American Legion Randolph Furey Post 170 in Pomonkey, Md., is hosting its third annual Black History Month event this Saturday to educate about the roles African-American servicemembers played in military history and today.
The post opens its doors to the community to share about and honor the first black units across all branches of the U.S., including the Buffalo Soldiers and the Tuskegee Airmen from World War II. As well as to educate about lesser-known black military units such as the World War I-era Harlem Hellfighters, the 555th Parachute Infantry Battalion (nicknamed the Triple Nickles, this was an all-black airborne unit of the U.S. Army during World War II) and the Navy's Golden Thirteen (13 African-American enlisted men who became the first African-American commissioned and warrant officers in the U.S. Navy).
Post 170 Adjutant Dyotha Sweat, a Navy veteran, said she didn't learn about the history of the Golden Thirteen until nearly 12 years into her military service. "It was almost like they had never existed," Sweat said according to the Maryland Indepedent. "It's our responsibility to share these stories from our past. Keep sharing this with the young folks. We've got to keep (black history) alive."

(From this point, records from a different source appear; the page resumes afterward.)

(** The range checks on an explicit address. *)
Definition bad_range (base npages : Z) : bool :=
  (base <? USER_VA_BASE) || has base (PAGE_SIZE - 1) ||
  (let e := u64 (base + u64 (npages * PAGE_SIZE)) in (e <? base) || (USER_VA_TOP <? e)).

(** [p] is the result of [current_process()] and [sp] the space it points to;
    the result is the return value, the process and the machine afterwards. *)
Definition sys_map (p : option process_t) (sp : vmm_space) (hint npages flags : Z) (v : vm)
  : Z * option process_t * vm :=
  match p with
  | None => (SYSRET_ERR EPERM, p, v)
  | Some q =>
    if (npages =? 0) || (MAP_MAX_PAGES <? npages) then (SYSRET_ERR EINVAL, p, v)
    else if negb (Z.land flags (u64 (Z.lnot VM_WRITE)) =? 0) then (SYSRET_ERR EINVAL, p, v)
    else
      let vm_flags := Z.lor VM_PRESENT VM_USER in
      let vm_flags := if has flags VM_WRITE then Z.lor vm_flags VM_WRITE else vm_flags in
      let go base :=
        match map_loop (Z.to_nat npages) (Some sp) base vm_flags 0 v with
        | (true, _, v') =>
          (i64 base, Some (if hint =? 0 then set_next_map_va (u64 (base + u64 (npages * PAGE_SIZE))) q else q), v')
        | (false, mapped, v') => (SYSRET_ERR ENOMEM, p, unmap_loop (Some sp) false base mapped v')
        end in
      if hint =? 0 then
        let base := find_map_va (Some sp) (next_map_va q) npages v in
        if base =? 0 then (SYSRET_ERR ENOMEM, p, v) else go base
      else if bad_range hint npages then (SYSRET_ERR EINVAL, p, v)
      else if existsb (fun i => match vmm_query (Some sp) (u64 (hint + i * PAGE_SIZE)) v with Some _ => true | None => false end)
                (seqZ 0 npages) then (SYSRET_ERR EEXIST, p, v)
      else go hint
  end.

Definition sys_unmap (p : option process_t) (sp : vmm_space) (vaddr npages : Z) (v : vm) : Z * vm :=
  match p with
  | None => (SYSRET_ERR EPERM, v)
  | Some q =>
    if npages =? 0 then (SYSRET_ERR EINVAL, v)
    else if bad_range vaddr npages then (SYSRET_ERR EINVAL, v)
    else if existsb (fun i => match vmm_query (Some sp) (u64 (vaddr + i * PAGE_SIZE)) v with Some _ => false | None => true end)
              (seqZ 0 npages) then (SYSRET_ERR ENOENT, v)
    else (0, unmap_loop (Some sp) true vaddr npages v)
  end.

(** ** Pages and addresses *)

Definition page_of (a : Z) : Z := a - a mod 4096.

Lemma indices_page a : 0 <= a -> indices (page_of a) = indices a.
Proof.
  intros Ha. unfold indices, idx_pml4, idx_pdpt, idx_pd, idx_pt, page_of. rewrite !Z.shiftr_div_pow2 by lia.
  assert (forall k, 12 <= k -> (a - a mod 4096) / 2 ^ k = a / 2 ^ k) as E.
  { intros k Hk. replace k with (12 + (k - 12)) by lia. rewrite Z.pow_add_r by lia. rewrite <- !Z.div_div by lia. f_equal. change (2 ^ 12) with 4096.
    Z.div_mod_to_equations. lia. }
  by rewrite !E.
Qed.

Lemma translate_page v r a : 0 <= a -> translate v r (page_of a) = translate v r a.
Proof. intros Ha. unfold translate. by rewrite indices_page. Qed.

(** The byte at [a] is mapped in the space rooted at [r] for user mode. *)
Definition user_mapped (v : vm) (r a : Z) : Prop :=
  exists pa fl, translate v r a = Some (pa, fl) /\ has fl VM_USER = true.

Lemma user_mapped_page v r a b : 0 <= a -> page_of a <= b < page_of a + 4096 -> user_mapped v r b <-> user_mapped v r a.
Proof.
  intros Ha Hb. unfold user_mapped. rewrite <- (translate_page v r a), <- (translate_page v r b) by (unfold page_of in *; Z.div_mod_to_equations; lia).
  replace (page_of b) with (page_of a); [done|]. unfold page_of in *. Z.div_mod_to_equations. lia.
Qed.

The event also educates about African-American women in military history and today, and the post's history.
Post 170 also shares about its own history. Robert M. Johnson, a late member of Post 170, was elected as the Department of Maryland's first African-American commander in July1995. He too became the first African-American to serve as American Legion National vice commander "in which he served with honor representing this department with distinction,” wrote Melvin Smullen, the past department commander.
American Legion Department of Maryland Adjutant Russell Myers Jr. mentioned Post 170 in a letter that honors the department's historically black posts and leaders.